From experimenting with this locally, adding import package.subpackage as subpackage and appending subpackage to the __all__ entries does allow autosummary to recurse into there.

And conversely, when autosummary_ignore_module_all = True, the recursion happens without __all__ being considered.

Is there a bug you've found somewhere here, or is this OK as-is?

howieyoo commented 8 months ago

The way I see it, there is a difference between import module.submodule when submodule is a separate module (it's own .py file) and when submodule is a member of module which happens to be of type ModuleType. When autosummary_ignore_module_all = True, recursive autosummary includes the former. When autosummary_ignore_module_all = False and __all__ is defined, it includes the latter.

From experimenting with this locally, adding import package.subpackage as subpackage and appending subpackage to the all entries does allow autosummary to recurse into there.

Yes, that will result in the desired behavior w.r.t to documentation, but exporting your submodules via __all__ changes the semantics of the module. If you were to do this in order to get recursive documentation generation your submodules would be pulled in to the namespace as well. I would say most of the time this is not the behavior you want.

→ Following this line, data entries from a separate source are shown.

(** * telegram_scraper: the request-serialization queue of [src/app/scraper.py]

    A shallow embedding of [TelegramScraperQueue]: the two task bodies
    ([_get_today_messages], [_get_channel_id]) as functions of what the
    platform client answers, and the queue with its worker coroutine as a
    transition system whose steps are the runs of a coroutine between two
    of its [await] points. *)

From Stdlib Require Import ZArith Lia List String Ascii Bool Sorted.
From stdpp Require Import base option gmap strings list.

Local Open Scope Z_scope.

(** ** Python values, exceptions and results *)

(** The Python values that reach the modelled code: [None], booleans,
    integers and strings. *)
Inductive py_value :=
| PyNone
| PyBool (b : bool)
| PyInt (z : Z)
| PyStr (s : string).

(** Truth value testing, as used by [or]. *)
Definition truthy (v : py_value) : bool :=
  match v with
  | PyNone => false
  | PyBool b => b
  | PyInt z => negb (z =? 0)
  | PyStr s => negb (String.eqb s "")
  end.

(** [a or b]: [a] when it is truthy, otherwise [b] (whatever [b] is). *)
Definition py_or (a b : py_value) : py_value :=
  if truthy a then a else b.

(** Raised exceptions, split the way the [except] clauses of the source
    split them: instances of [Exception] (with class name and message),
    [asyncio.TimeoutError] (itself an [Exception]), [asyncio.CancelledError]
    and the other direct [BaseException]s ([KeyboardInterrupt], ...), which
    [except Exception] does not catch. *)
Inductive exn :=
| Exception (cls msg : string)
| TimeoutError
| CancelledError
| BaseException (cls : string).

Definition is_Exception (e : exn) : bool :=
  match e with
  | Exception _ _ | TimeoutError => true
  | CancelledError | BaseException _ => false
  end.

Definition is_TimeoutError (e : exn) : bool :=
  match e with TimeoutError => true | _ => false end.

Definition is_CancelledError (e : exn) : bool :=
  match e with CancelledError => true | _ => false end.

(** What a call produces: a value or a raised exception. *)
Inductive outcome (A : Type) :=
| Return (a : A)
| Raise (e : exn).
Arguments Return {A} a.
Arguments Raise {A} e.

#[global] Instance outcome_ret : MRet outcome := @Return.

#[global] Instance outcome_bind : MBind outcome := fun A B k m =>
  match m with
  | Return a => k a
  | Raise e => Raise e
  end.

(** [try: body  except Exception as e: handler e]. Exceptions outside
    [Exception] pass through. *)
Definition try_except_Exception {A} (body : outcome A)
    (handler : exn -> outcome A) : outcome A :=
  match body with
  | Return a => Return a
  | Raise e => if is_Exception e then handler e else Raise e
  end.

(** ** Decimal text of integers: [str(int)] and [int(str)] *)

Definition digit_char (d : Z) : ascii := ascii_of_nat (48 + Z.to_nat d).

Definition digit_of_char (c : ascii) : option Z :=
  let n := nat_of_ascii c in
  if ((48 <=? n) && (n <=? 57))%nat then Some (Z.of_nat n - 48) else None.

(** Digits of [n], least significant produced first and pushed in front of
    [acc]. [fuel] bounds the number of digits. *)
Fixpoint digits_from (fuel : nat) (n : Z) (acc : string) : string :=
  match fuel with
  | O => acc
  | S fuel' =>
      let acc' := String (digit_char (n mod 10)) acc in
      if n <? 10 then acc' else digits_from fuel' (n / 10) acc'
  end.

(** A number below [2^k] has at most [k] decimal digits. *)
Definition digits_of_nonneg (n : Z) : string :=
  digits_from (S (Z.to_nat (Z.log2 n))) n "".

(** [str(z)] for an integer. *)
Definition str_of_int (z : Z) : string :=
  if z <? 0 then String "-" (digits_of_nonneg (- z)) else digits_of_nonneg z.

(** [str(v)], which is what an f-string field [{v}] inserts. *)
Definition py_str (v : py_value) : string :=
  match v with
  | PyNone => "None"
  | PyBool true => "True"
  | PyBool false => "False"
  | PyInt z => str_of_int z
  | PyStr s => s
  end.

Fixpoint parse_digits (s : string) (acc : Z) : option Z :=
  match s with
  | EmptyString => Some acc
  | String c s' =>
      match digit_of_char c with
      | Some d => parse_digits s' (10 * acc + d)
      | None => None
      end
  end.

Definition ValueError_int (s : string) : exn :=
  Exception "ValueError"
    (String.append "invalid literal for int() with base 10: " s).

(** [int(s)] on an optional sign followed by one or more decimal digits;
    anything else raises [ValueError]. (Python also accepts surrounding
    white space and single underscores between digits; the only texts
    parsed here are "-100" followed by [str] of a value.) *)
Definition py_int (s : string) : outcome Z :=
  let unsigned (sign : Z) (ds : string) :=
    match ds with
    | EmptyString => Raise (ValueError_int s)
    | _ => match parse_digits ds 0 with
           | Some n => Return (sign * n)
           | None => Raise (ValueError_int s)
           end
    end in
  match s with
  | String "-" ds => unsigned (-1) ds
  | String "+" ds => unsigned 1 ds
  | _ => unsigned 1 s
  end.

(** ** The platform client as seen by the task bodies *)

(** A message as yielded by [client.iter_messages]: [text] may be [None];
    [date] is an aware UTC datetime, counted in microseconds. *)
Record message := {
  msg_id : Z;
  msg_text : option string;
  msg_date : Z
}.

(** One run of the asynchronous iterator: the messages it yields, in
    order, and how it ends when it is run to its end (normally, or by
    raising). The consumer may stop early. *)
Record iteration := {
  yielded : list message;
  failure : option exn
}.

(** A resolved entity: a Python object, given by its attributes. *)
Abbreviation entity := (gmap string py_value).

Definition hasattr (e : entity) (name : string) : bool :=
  bool_decide (is_Some (e !! name)).

Definition getattr (e : entity) (name : string) : outcome py_value :=
  match e !! name with
  | Some v => Return v
  | None => Raise (Exception "AttributeError" name)
  end.

(** The two primitives the task bodies call on the client, as what they
    answer to a given request. *)
Record TelegramClient := {
  iter_messages : py_value -> Z -> Z -> iteration;
      (* entity, limit, offset_date *)
  get_entity : string -> outcome entity
}.

(** ** [_get_today_messages] *)

Record channel_message := { id : Z; text : string }.

Record channel_meta := { channel_id : py_value; date : Z }.

Record channel_messages := {
  meta : channel_meta;
  messages : list channel_message
}.

(** [timedelta(hours=24)] in microseconds. *)
Definition hours_24 : Z := 24 * 3600 * 1000000.

(** The body of the [async for] loop over what the iterator yields;
    [acc] is [messages["messages"]] so far. *)
Fixpoint iterate (cutoff_time : Z) (ms : list message) (fin : option exn)
    (acc : list channel_message) : outcome (list channel_message) :=
  match ms with
  | [] => match fin with
          | None => Return acc
          | Some e => Raise e
          end
  | m :: rest =>
      if msg_date m <? cutoff_time then Return acc            (* break *)
      else match msg_text m with
           | None => iterate cutoff_time rest fin acc          (* continue *)
           | Some message_text =>
               if String.eqb message_text ""
               then iterate cutoff_time rest fin acc           (* continue *)
               else iterate cutoff_time rest fin
                      (acc ++ [ {| id := msg_id m; text := message_text |} ])
           end
  end.

(** [channel_entity = channel_name or channel_id]; an argument left at its
    default is [None]. *)
Definition channel_entity (channel_id : option Z)
    (channel_name : option string) : py_value :=
  py_or (from_option PyStr PyNone channel_name)
        (from_option PyInt PyNone channel_id).

(** [now k] is the [k]-th reading of [datetime.now(tz=timezone.utc)] made
    by the call: the cutoff, the snapshot date, the offset date. *)
Definition _get_today_messages (client : TelegramClient) (now : nat -> Z)
    (channel_id : option Z) (channel_name : option string)
    : outcome channel_messages :=
  let channel_entity := channel_entity channel_id channel_name in
  let cutoff_time := now 0%nat - hours_24 in
  let messages0 := {| channel_id := channel_entity; date := now 1%nat |} in
  try_except_Exception
    (let it := iter_messages client channel_entity 100 (now 2%nat) in
     msgs ← iterate cutoff_time (yielded it) (failure it) [];
     Return {| meta := messages0; messages := msgs |})
    (fun e => Raise e).                         (* logged, then [raise] *)

(** ** [_get_channel_id] *)

Definition _get_channel_id (client : TelegramClient) (channel : string)
    : outcome (py_value * py_value) :=
  try_except_Exception
    (entity ← get_entity client channel;
     channel_id ← getattr entity "id";
     username ← getattr entity "username";
     channel_id ←
       (if hasattr entity "megagroup" || hasattr entity "broadcast"
        then z ← py_int (String.append "-100" (py_str channel_id));
             Return (PyInt z)
        else Return channel_id);
     Return (channel_id, username))
    (fun e => Raise e).                         (* logged, then [raise] *)

(** ** Futures and queued tasks *)

Inductive task_result :=
| Messages (r : channel_messages)
| Channel (channel_id username : py_value).
(** * LogFlux: the collection sources, embedded and verified

    A shallow embedding of the three log sources of LogFlux
    ([internal/collector/sources]: the file tailer, the syslog receiver and
    the HTTP receiver) together with the record type of [pkg/models], and
    the properties of the collection subsystem stated over them.

    Go strings are byte strings: they are modelled by [string], whose
    characters are the 256 byte values, so that [String.length] is Go's
    [len] and indices are byte indices.  [strings.ToLower], whose case
    tables lie outside the repository, is a parameter of the code that
    calls it.  Goroutines are not modelled: each background loop is a
    function over the list of events it observes, a call that waits for
    them ([SyslogReceiver.Stop]) is given how many are left, and the
    mutexes (which only serialise field accesses) are left out. *)

From Stdlib Require Import ZArith Lia Ascii String.
From stdpp Require Import base option list gmap strings pretty.

Set Warnings "-register-all".
Open Scope Z_scope.

(** A Go [error] value: [None] is [nil], [Some msg] an error with that
    text. *)
Definition error : Type := option string.

(** ** The parts of Go's [strings] package the sources use *)
Module gostrings.

(** [strings.HasPrefix]. *)
Fixpoint HasPrefix (s prefix : string) : bool :=
  match prefix, s with
  | EmptyString, _ => true
  | String _ _, EmptyString => false
  | String c p, String d s' => if Ascii.eqb c d then HasPrefix s' p else false
  end.

(** [strings.Index]: byte index of the first occurrence, [-1] if none. *)
Fixpoint Index (s substr : string) : Z :=
  if HasPrefix s substr then 0
  else match s with
       | EmptyString => -1
       | String _ s' =>
           let i := Index s' substr in
           if i <? 0 then -1 else i + 1
       end.

(** [strings.Contains(s, substr)] is [Index(s, substr) >= 0]. *)
Definition Contains (s substr : string) : bool := 0 <=? Index s substr.

(** [strings.ToLower] maps the code points of its argument with the case
    tables of package [unicode], which are no part of this repository: the
    code that calls it takes it as the parameter [ToLower] below, and what
    is proved of that code holds whatever the function is.

    On a string of ASCII bytes only (every byte below [utf8.RuneSelf],
    128) [strings.ToLower] takes its fast path, the byte-wise mapping
    [lower_ascii]: ['A'..'Z'] move to ['a'..'z'], every other byte is
    kept. *)
Definition lower_byte (c : ascii) : ascii :=
  let n := Ascii.N_of_ascii c in
  if ((65 <=? n) && (n <=? 90))%N then Ascii.ascii_of_N (n + 32) else c.

Fixpoint lower_ascii (s : string) : string :=
  match s with
  | EmptyString => EmptyString
  | String c s' => String (lower_byte c) (lower_ascii s')
  end.

Definition ascii_byte (c : ascii) : bool := (Ascii.N_of_ascii c <? 128)%N.

Fixpoint is_ascii (s : string) : bool :=
  match s with
  | EmptyString => true
  | String c s' => ascii_byte c && is_ascii s'
  end.

(** The slice expression [s[lo:hi]] for [0 <= lo <= hi <= len(s)]. *)
Definition slice (s : string) (lo hi : Z) : string :=
  String.substring (Z.to_nat lo) (Z.to_nat (hi - lo)) s.

(** The slice expression [s[lo:]]. *)
Definition slice_from (s : string) (lo : Z) : string :=
  slice s lo (Z.of_nat (String.length s)).

(** [len(s) > 0 && s[len(s)-1] != '\n'], the test [sendTCP] and
    [processLogs] make before they add a newline. *)
Fixpoint last_byte (s : string) : option ascii :=
  match s with
  | EmptyString => None
  | String c EmptyString => Some c
  | String _ s' => last_byte s'
  end.

Definition lacks_newline (s : string) : bool :=
  match last_byte s with
  | Some c => negb (Ascii.eqb c "010")
  | None => false
  end.

End gostrings.

(** ** [pkg/models]: the record all sources produce *)
Module models.

(** [type LogLevel string] and its five constants. *)
Definition LogLevel : Type := string.
Definition LevelDebug : LogLevel := "DEBUG".
Definition LevelInfo : LogLevel := "INFO".
Definition LevelWarning : LogLevel := "WARNING".
Definition LevelError : LogLevel := "ERROR".
Definition LevelCritical : LogLevel := "CRITICAL".

(** What an [interface{}] stored in [Fields] can hold: the values the
    JSON decoder produces, the strings the syslog parser stores and the
    integers the handlers report.  A decoded JSON number is kept as its
    literal. *)
Inductive value : Type :=
| VNil
| VBool (b : bool)
| VInt (n : Z)
| VFloat (literal : string)
| VString (s : string)
| VArray (items : list value)
| VObject (members : list (string * value)).

Record LogEntry : Type := {
  ID : string;
  Timestamp : Z;
  Level : LogLevel;
  Source : string;
  Message : string;
  Fields : gmap string value
}.
(** * SBUCourses, Backend/ratemyprofessor.py

    A shallow embedding of the scraper's control flow and of its effects on
    the remote table, followed by the properties of the pipeline.

    The program is glue between four external collaborators: the browser
    driver (selenium), the HTTP client (requests), the markup, pattern and
    JSON libraries (bs4, re, json) and the table-store client (supabase).
    Their answers are inputs of the model ([Upstream] and the fault schedule
    of the [World]); what the program does with these answers is translated
    statement by statement. *)

From Stdlib Require Import String Ascii List ZArith Bool Arith Lia DecimalString.
Import ListNotations.
Local Open Scope list_scope.
Local Open Scope string_scope.
Set Warnings "-register-all".

(** ** Python values *)

(** The values [json.loads] can return.  A dict keeps its items in insertion
    order, which is the order [data.items()] iterates in. *)
Inductive pyval : Type :=
| PyNone
| PyBool (b : bool)
| PyInt (z : Z)
| PyFloat (literal : string)
| PyStr (s : string)
| PyList (l : list pyval)
| PyDict (items : list (string * pyval)).

Definition pydict : Type := list (string * pyval).

(** [d.get(key)], [None] of Python being [None] of option here. *)
Fixpoint dict_lookup (d : pydict) (key : string) : option pyval :=
  match d with
  | [] => None
  | (k, v) :: rest => if String.eqb k key then Some v else dict_lookup rest key
  end.

(** [d.get(key, default)] *)
Definition dict_get (d : pydict) (key : string) (default : pyval) : pyval :=
  match dict_lookup d key with
  | Some v => v
  | None => default
  end.

(** An exception instance: its class and [str(e)].  Only subclasses of
    [Exception] are modelled, so [except Exception] and a bare [except]
    catch the same values. *)
Record Exn : Type := mkExn { exn_class : string; exn_msg : string }.

Inductive Result (A : Type) : Type :=
| Ok (a : A)
| Raise (e : Exn).
Arguments Ok {A} a.
Arguments Raise {A} e.

(** ** Data model *)

(** An element of [professors_data]: the dict with keys name and rmp_link. *)
Record ProfessorLink : Type := mkLink { name : string; rmp_link : string }.

(** Modelled from the spec: the columns of the "professors" table, which is
    declared in the remote store and not in the repository.  The same record
    is the [professor_data] dict of [main], which has exactly these keys. *)
Record ProfessorRow : Type := mkRow {
  row_name : string;
  row_rmp_link : string;
  rating_1_count : pyval;
  rating_2_count : pyval;
  rating_3_count : pyval;
  rating_4_count : pyval;
  rating_5_count : pyval
}.

(** A professor card of the result page, as BeautifulSoup hands it over:
    the text of its name div when there is one, and [link.get("href")]. *)
Record Card : Type := mkCard { card_name : option string; card_href : option string }.

(** ** Effects *)

Inductive StoreCall : Type :=
| SelectLimit1
| SelectByName (n : string)
| UpdateByName (d : ProfessorRow) (n : string)
| Insert (d : ProfessorRow).

Inductive BrowserCall : Type :=
| SetPageLoadTimeout (seconds : nat)
| Navigate (url : string)
| WaitClick (seconds : nat) (xpath : string)
| FindElement (xpath : string)
| ExecuteScript (js : string)
| Click
| PageSource
| Quit.

Inductive PrintArg : Type :=
| PStr (s : string)
| PExn (e : Exn)
| PRows (rows : list ProfessorRow).

(** What the process does to the outside, in program order. *)
Inductive Event : Type :=
| EvPrint (args : list PrintArg)
| EvSleep (milliseconds : nat)
| EvBrowser (c : BrowserCall)
| EvHttpGet (url : string)
| EvStore (c : StoreCall).

(** One pass of the "Show More" loop, as the browser answers it. *)
Inductive ShowMore : Type :=
| Clicked
| FindRaises (e : Exn)
| ClickRaises (e : Exn).

(** The answers of the collaborators that do not depend on the run. *)
Record Upstream : Type := mkUpstream {
  (** [driver.get(url)]: [None] when the page loads *)
  driver_get : string -> option Exn;
  (** the wait-and-click on the cookie overlay: [None] when it was clicked *)
  cookie_popup : option Exn;
  (** the wait-and-click on the advertisement overlay *)
  ad_popup : option Exn;
  (** the successive passes of the pagination loop; after the listed ones
      the button is absent *)
  show_more : list ShowMore;
  (** the cards in [driver.page_source] after that many successful clicks *)
  page_cards : nat -> list Card;
  (** [requests.get(url).text] *)
  requests_get : string -> Result string;
  (** [soup.find('script', string=re.compile(pattern))] on the given markup,
      then [.string] of the tag found *)
  soup_find_script : string -> string -> option string;
  (** [re.search(pattern, subject, re.DOTALL)], then [.group(1)] *)
  re_search_group1 : string -> string -> option string;
  (** [json.loads] *)
  json_loads : string -> Result pyval
}.

(** The part of the outside the run changes: the remote table, the failures
    the store has in stock for the coming calls (one entry per call, [None]
    or no entry for a call that is answered), and the trace so far. *)
Record World : Type := mkWorld {
  table : list ProfessorRow;
  faults : list (option Exn);
  trace : list Event
}.

(** Computations: state passing, with the state kept when an exception is
    raised. *)
Definition M (A : Type) : Type := World -> Result A * World.

Definition ret {A} (a : A) : M A := fun w => (Ok a, w).

Definition raise {A} (e : Exn) : M A := fun w => (Raise e, w).

Definition bind {A B} (m : M A) (k : A -> M B) : M B :=
  fun w =>
    match m w with
    | (Ok a, w1) => k a w1
    | (Raise e, w1) => (Raise e, w1)
    end.

(** [try: m  except Exception as e: handler e] *)
Definition try_except {A} (m : M A) (handler : Exn -> M A) : M A :=
  fun w =>
    match m w with
    | (Ok a, w1) => (Ok a, w1)
    | (Raise e, w1) => handler e w1
    end.

Declare Scope py_scope.
Delimit Scope py_scope with py.
Notation "x <- m ;; k" := (bind m (fun x => k))
  (at level 61, m at next level, right associativity) : py_scope.
Notation "m ;; k" := (bind m (fun _ => k))
  (at level 61, right associativity) : py_scope.
Local Open Scope py_scope.

Definition emit (e : Event) : M unit :=
  fun w => (Ok tt, mkWorld (table w) (faults w) (trace w ++ [e])%list).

According to #6040 the spirit of :recursive: was to discover sub-modules by walking the file systems (via iter_modules) so you didn't need to manually add them all in your autosummary directive. In my opinion, autosummary_ignore_module_all breaks this feature (the bug). Furthermore, if you modify the autosummary recursive test case by adding autosummary_ignore_module_all = False to conf.py and add __all__ = [] to package/__init__.py it will fail.

My expectation was that :recursive: always generated stubs for modules discovered through iter_modules, regardless of how autosummary is configured to document the contents of the module.

I would like to suggest that :recursive: always include sub-modules found via iter_modules which provides the convenience factor of not having to list your modules in an autosummary directive and not having to export your modules in __all__. Have autosummary_ignore_module_all control which members of the module are documented. Including members of type ModuleType. Then generate module stubs for the union of submodules and members of type ModuleType.

jayaddison commented 8 months ago

Thank you for the explanation.

I would like to suggest that :recursive: always include sub-modules found via iter_modules which provides the convenience factor of not having to list your modules in an autosummary directive and not having to export your modules in __all__. Have autosummary_ignore_module_all control which members of the module are documented. Including members of type ModuleType. Then generate module stubs for the union of submodules and members of type ModuleType.

This sounds reasonable to me. Would you be willing to offer a pull request to adapt the existing behaviour? I think that modifying/extending the test-ext-autosummary-* test cases would be the place to start.